Government

Britain’s Big Border Fight Is All About the English Channel

In advance of “No Deal Brexit,” Britain’s watery southern border has been consumed by a weird shipping scandal and fear of a (nonexistent) tide of migrants.
An E.U. flag mural attributed to the artist Banksy is chipped away in the British port of Dover in December 2018.Toby Melville/Reuters

There’s been a strange synchronicity between British and American national obsessions this week. Over the holiday period, both countries’ media and political establishments became fixated on each country’s southern frontier. While America has been hunkering down into a deadlock over the construction of a wall intended to keep people out (or at least to exist as a metaphor for such a process), Britain’s government has been going in the other direction. The U.K. government has been worrying that, post-Brexit, its border controls will be just too effective at keeping things out—specifically the goods and supplies that keep the country running.

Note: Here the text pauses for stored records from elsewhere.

Lemma id_not_taken k id r c :
  id_taken k id = false -> k_credentials k !! r = Some c -> c_credential_id c <> id.
Proof.
  unfold id_taken. intros Hn%negb_false_iff%bool_decide_eq_true Hc He.
  apply (f_equal (fun m => m !! r)) in Hn. rewrite lookup_empty in Hn.
  apply map_lookup_filter_None in Hn as [Hn|Hn]; [congruence|]. exact (Hn c Hc He).
Qed.

Lemma register_Ok k p drawn now k' :
  register k p drawn now = Ok k' <->
  k_credentials k !! drawn = None /\ id_taken k (np_credential_id p) = false /\ np_user p ∈ k_users k /\
  k' = with_credentials k (<[drawn := registered_row p now]> (k_credentials k)).
Proof.
  unfold register. case_bool_decide; [|naive_solver]. destruct (id_taken _ _); [naive_solver|]. cbn [negb].
  case_bool_decide; naive_solver.
Qed.

Lemma rows_outlast_unique k k' : rows_outlast none_new k k' -> unique_ids k -> unique_ids k'.
Proof.
  intros Ho Hu r r' c c' Hc Hc' He. apply Ho in Hc as [(d & Hd & _ & Hid & _)|[_ []]].
  apply Ho in Hc' as [(d' & Hd' & _ & Hid' & _)|[_ []]]. apply (Hu r r' d d' Hd Hd'). congruence.
Qed.

Lemma register_unique k p drawn now k' :
  register k p drawn now = Ok k' -> unique_ids k -> unique_ids k'.
Proof.
  intros (_ & Ht & _ & ->)%register_Ok Hu r r' c c'. cbn [with_credentials k_credentials].
  rewrite !lookup_insert. repeat case_decide; subst; [done|..].
  - intros [= <-] Hc' He. by destruct (id_not_taken _ _ _ _ Ht Hc').
  - intros Hc [= <-] He. by destruct (id_not_taken _ _ _ _ Ht Hc).
  - apply Hu.
Qed.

This week, the U.K. government admitted that it had earmarked $136 million to pay for extra shipping across the English Channel—shipping that could be needed in the event of the country leaves the E.U. without a deal in place on March 29, 2019. This money has been set aside in case a No Deal Brexit—the term used to describe the possibility of Britain leaving the E.U. without having agreed any terms with the remaining 27 E.U. countries, obliging it (until new deals are negotiated) to trade with European neighbors using bare bones World Trade Organization rules.